WHAT THIS TASK INVOLVES:
From the entries below, please output exactly the lines starting at the one containing "topology_of next = (eg_id" and ending at the one containing "intros Hnd Hv", both included.

Stored data entries
= = = = = = =
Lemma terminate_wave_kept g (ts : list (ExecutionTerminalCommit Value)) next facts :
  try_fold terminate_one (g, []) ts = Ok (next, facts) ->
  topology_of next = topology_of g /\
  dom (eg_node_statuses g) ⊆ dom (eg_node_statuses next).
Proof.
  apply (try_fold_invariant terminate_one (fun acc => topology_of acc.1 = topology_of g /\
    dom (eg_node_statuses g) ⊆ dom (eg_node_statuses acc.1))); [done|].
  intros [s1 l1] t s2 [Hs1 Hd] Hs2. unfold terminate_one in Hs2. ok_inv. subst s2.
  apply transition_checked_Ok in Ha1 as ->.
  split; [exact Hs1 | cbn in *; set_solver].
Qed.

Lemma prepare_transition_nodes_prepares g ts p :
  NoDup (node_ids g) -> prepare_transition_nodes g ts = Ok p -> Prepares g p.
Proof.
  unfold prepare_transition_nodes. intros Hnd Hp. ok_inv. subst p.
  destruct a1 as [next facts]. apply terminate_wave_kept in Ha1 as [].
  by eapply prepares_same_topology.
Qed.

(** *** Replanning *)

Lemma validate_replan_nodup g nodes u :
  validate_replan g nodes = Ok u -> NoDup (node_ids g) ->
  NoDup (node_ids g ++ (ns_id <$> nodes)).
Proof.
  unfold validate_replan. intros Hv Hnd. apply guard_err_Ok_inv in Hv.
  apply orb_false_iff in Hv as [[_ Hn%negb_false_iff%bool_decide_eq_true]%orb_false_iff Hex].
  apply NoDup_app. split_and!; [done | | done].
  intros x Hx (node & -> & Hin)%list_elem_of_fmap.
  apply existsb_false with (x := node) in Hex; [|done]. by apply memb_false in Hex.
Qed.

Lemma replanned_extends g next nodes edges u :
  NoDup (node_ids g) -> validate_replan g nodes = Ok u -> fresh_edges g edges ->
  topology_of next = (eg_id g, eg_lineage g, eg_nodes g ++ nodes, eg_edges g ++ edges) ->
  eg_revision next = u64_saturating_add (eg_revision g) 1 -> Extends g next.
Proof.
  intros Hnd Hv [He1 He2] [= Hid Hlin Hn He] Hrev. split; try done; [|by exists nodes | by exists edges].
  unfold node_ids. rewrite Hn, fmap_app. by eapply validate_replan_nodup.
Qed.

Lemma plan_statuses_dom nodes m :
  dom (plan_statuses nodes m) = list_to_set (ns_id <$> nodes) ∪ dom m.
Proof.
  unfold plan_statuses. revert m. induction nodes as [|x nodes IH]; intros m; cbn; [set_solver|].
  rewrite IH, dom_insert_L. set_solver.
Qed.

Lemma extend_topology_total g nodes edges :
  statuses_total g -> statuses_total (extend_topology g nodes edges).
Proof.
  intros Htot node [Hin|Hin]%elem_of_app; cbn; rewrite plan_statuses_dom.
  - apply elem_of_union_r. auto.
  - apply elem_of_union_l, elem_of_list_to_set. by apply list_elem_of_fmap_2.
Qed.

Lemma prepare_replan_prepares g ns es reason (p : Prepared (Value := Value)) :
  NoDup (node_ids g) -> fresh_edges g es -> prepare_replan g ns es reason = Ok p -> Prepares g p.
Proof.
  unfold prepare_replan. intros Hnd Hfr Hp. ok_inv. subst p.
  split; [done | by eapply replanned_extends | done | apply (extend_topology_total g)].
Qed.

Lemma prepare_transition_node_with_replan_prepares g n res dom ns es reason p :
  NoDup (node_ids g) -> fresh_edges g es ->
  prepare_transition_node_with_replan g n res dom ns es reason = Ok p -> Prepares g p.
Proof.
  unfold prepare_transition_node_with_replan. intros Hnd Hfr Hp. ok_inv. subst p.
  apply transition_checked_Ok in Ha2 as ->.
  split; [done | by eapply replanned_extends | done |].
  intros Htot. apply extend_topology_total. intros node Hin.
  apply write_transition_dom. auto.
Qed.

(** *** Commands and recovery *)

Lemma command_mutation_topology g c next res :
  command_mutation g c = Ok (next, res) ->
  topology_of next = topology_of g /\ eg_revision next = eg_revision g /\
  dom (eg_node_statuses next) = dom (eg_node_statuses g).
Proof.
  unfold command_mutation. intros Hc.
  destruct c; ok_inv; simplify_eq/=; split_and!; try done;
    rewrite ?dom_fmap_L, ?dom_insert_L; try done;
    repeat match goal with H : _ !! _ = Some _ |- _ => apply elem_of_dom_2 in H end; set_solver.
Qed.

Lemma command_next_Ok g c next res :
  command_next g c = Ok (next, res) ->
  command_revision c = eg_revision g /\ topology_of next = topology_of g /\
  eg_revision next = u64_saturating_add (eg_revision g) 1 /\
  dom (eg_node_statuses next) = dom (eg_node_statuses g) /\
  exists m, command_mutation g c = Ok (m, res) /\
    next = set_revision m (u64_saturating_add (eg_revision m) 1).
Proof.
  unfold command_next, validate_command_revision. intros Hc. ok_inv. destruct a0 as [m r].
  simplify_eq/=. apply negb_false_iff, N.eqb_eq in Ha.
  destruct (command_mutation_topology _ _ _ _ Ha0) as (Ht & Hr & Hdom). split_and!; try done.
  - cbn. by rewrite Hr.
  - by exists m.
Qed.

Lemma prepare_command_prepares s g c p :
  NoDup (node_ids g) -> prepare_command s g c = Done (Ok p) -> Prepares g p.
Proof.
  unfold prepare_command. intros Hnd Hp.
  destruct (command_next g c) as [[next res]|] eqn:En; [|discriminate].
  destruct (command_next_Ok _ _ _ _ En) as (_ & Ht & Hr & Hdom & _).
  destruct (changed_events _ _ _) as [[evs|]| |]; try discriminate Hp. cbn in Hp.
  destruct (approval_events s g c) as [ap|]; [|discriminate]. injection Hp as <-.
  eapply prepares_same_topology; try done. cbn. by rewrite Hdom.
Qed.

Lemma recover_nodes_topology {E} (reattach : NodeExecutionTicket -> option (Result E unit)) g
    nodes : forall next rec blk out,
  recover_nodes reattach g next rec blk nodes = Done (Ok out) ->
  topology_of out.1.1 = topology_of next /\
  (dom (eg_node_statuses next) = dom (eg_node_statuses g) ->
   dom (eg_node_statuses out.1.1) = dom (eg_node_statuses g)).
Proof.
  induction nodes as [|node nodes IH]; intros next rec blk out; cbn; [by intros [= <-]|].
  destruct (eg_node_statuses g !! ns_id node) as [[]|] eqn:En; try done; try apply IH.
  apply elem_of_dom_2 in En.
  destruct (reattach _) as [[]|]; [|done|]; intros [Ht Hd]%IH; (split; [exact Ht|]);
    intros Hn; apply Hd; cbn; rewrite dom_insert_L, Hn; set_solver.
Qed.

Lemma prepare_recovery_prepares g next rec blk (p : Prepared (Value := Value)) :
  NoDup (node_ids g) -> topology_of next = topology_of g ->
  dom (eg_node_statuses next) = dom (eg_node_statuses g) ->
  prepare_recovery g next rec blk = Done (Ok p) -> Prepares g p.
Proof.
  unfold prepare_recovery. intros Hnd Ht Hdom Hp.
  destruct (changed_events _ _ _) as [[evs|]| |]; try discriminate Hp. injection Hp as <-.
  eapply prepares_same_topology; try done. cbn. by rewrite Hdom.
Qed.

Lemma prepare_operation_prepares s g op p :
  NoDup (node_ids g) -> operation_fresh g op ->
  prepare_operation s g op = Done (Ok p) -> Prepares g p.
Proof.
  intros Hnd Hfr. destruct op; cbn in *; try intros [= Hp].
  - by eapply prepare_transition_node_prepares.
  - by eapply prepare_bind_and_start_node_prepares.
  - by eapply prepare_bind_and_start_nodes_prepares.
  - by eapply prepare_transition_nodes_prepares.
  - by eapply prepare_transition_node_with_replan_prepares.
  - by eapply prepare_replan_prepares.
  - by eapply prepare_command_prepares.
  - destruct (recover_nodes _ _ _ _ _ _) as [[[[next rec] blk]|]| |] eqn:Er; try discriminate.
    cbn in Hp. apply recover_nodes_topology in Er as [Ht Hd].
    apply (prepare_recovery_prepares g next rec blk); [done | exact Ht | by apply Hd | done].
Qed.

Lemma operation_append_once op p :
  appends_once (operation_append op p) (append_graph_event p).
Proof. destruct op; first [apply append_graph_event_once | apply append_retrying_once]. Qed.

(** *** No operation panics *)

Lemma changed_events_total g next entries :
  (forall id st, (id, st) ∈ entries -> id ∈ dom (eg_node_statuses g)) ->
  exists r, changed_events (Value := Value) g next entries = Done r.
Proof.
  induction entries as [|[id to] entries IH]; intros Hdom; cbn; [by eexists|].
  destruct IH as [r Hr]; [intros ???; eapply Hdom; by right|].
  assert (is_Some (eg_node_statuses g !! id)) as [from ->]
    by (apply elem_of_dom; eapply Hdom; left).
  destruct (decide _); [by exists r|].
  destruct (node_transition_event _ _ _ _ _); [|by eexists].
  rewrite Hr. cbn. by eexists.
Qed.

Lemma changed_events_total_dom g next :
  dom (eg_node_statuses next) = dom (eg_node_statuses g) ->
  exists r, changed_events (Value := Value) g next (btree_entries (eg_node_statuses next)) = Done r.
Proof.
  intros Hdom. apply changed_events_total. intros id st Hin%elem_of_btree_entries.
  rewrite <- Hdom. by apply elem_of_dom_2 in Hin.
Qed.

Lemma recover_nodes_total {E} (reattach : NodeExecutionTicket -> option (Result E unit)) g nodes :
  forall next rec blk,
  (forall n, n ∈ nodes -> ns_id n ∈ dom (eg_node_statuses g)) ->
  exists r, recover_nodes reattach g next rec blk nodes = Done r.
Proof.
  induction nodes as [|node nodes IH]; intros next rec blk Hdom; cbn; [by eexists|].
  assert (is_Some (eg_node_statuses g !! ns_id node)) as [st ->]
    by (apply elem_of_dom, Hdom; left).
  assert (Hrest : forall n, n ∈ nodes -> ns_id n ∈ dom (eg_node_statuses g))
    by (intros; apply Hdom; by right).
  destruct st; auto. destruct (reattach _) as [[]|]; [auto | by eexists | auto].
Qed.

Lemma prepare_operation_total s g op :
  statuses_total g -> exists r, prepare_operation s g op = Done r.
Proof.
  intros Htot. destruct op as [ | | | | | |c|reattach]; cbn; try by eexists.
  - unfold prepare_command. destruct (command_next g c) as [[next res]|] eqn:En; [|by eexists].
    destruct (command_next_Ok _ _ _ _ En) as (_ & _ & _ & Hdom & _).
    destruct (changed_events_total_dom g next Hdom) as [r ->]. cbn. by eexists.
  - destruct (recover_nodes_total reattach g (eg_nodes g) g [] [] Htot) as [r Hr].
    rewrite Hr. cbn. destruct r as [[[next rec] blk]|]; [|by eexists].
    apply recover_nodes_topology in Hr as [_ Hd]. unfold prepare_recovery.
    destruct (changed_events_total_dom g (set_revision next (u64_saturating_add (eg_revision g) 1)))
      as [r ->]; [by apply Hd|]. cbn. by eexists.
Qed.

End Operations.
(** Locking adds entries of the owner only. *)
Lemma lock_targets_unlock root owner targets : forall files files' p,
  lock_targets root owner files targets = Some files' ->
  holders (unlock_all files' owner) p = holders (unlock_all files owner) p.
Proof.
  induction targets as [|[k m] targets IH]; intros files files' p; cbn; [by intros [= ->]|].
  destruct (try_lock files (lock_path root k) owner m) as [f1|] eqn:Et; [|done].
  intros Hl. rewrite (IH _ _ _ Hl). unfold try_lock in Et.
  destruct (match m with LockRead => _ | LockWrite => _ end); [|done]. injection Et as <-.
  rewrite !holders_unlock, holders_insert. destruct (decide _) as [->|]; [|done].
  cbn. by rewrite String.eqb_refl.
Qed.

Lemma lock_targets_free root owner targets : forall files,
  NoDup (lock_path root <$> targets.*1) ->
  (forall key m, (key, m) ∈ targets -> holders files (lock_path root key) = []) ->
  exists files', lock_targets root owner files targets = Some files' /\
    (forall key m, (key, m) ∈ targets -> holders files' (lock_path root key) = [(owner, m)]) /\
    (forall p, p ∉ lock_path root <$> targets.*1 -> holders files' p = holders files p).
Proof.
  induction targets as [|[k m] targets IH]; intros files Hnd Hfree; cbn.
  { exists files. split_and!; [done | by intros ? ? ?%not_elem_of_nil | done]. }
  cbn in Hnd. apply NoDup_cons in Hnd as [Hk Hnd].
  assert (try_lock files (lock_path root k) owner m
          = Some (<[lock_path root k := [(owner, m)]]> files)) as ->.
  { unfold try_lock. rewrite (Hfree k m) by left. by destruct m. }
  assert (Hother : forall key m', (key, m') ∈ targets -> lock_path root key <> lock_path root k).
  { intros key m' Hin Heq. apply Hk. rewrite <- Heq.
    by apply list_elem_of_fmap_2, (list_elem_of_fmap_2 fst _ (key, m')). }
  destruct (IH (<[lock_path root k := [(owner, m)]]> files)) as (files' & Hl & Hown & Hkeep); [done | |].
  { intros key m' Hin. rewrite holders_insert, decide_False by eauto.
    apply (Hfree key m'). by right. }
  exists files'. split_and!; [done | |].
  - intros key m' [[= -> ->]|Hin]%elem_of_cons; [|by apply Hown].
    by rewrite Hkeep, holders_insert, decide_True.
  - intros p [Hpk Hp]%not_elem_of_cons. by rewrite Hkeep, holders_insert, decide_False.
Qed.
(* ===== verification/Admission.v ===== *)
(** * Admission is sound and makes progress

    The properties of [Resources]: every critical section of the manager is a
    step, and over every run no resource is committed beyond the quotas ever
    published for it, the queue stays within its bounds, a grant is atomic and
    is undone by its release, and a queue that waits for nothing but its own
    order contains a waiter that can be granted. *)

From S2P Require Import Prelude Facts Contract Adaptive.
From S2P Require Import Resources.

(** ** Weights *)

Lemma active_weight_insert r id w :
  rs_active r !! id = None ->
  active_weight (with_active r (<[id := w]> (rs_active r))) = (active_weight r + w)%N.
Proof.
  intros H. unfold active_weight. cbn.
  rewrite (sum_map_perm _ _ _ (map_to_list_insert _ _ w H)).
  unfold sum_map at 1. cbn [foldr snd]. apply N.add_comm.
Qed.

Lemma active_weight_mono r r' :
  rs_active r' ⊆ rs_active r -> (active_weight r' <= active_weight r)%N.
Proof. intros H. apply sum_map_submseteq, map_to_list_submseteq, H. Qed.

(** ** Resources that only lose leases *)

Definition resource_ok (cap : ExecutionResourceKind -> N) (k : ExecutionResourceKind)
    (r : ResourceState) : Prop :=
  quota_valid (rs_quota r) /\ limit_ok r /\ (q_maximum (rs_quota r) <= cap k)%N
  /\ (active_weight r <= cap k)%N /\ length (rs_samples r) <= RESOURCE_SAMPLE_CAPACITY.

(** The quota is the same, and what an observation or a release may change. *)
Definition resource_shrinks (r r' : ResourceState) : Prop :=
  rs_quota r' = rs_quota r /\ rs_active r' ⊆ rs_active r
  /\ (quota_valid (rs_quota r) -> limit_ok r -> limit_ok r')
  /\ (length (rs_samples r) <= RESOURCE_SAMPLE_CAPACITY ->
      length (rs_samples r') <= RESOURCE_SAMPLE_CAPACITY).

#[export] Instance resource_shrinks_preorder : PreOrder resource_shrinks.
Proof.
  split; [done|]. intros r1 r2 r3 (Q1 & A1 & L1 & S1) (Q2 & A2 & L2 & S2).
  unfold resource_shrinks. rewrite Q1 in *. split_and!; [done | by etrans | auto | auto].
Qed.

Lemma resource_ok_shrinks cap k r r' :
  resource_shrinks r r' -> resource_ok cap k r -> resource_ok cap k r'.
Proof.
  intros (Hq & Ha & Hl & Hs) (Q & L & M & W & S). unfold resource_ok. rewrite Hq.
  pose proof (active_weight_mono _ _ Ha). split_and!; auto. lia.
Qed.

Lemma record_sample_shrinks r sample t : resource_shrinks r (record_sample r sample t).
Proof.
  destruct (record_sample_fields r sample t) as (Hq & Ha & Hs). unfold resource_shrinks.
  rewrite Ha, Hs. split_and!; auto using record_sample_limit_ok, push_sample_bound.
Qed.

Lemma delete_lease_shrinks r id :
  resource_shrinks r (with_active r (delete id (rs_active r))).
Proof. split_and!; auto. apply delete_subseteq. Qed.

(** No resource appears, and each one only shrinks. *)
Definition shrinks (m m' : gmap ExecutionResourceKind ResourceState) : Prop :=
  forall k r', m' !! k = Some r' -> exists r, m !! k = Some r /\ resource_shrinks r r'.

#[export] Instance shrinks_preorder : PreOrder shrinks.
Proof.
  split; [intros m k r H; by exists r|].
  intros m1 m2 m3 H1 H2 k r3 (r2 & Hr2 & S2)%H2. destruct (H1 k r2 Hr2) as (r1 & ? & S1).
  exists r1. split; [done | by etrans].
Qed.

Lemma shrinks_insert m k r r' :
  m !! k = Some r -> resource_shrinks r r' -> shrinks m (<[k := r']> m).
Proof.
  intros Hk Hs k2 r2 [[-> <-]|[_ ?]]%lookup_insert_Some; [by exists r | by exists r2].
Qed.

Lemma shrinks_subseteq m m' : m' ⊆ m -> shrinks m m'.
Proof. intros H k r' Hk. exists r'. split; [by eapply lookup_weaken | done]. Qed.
= = = = = = =
RESPONSE FOR THIS EXERCISE:
  topology_of next = (eg_id g, eg_lineage g, eg_nodes g ++ nodes, eg_edges g ++ edges) ->
  eg_revision next = u64_saturating_add (eg_revision g) 1 -> Extends g next.
Proof.
  intros Hnd Hv [He1 He2] [= Hid Hlin Hn He] Hrev. split; try done; [|by exists nodes | by exists edges].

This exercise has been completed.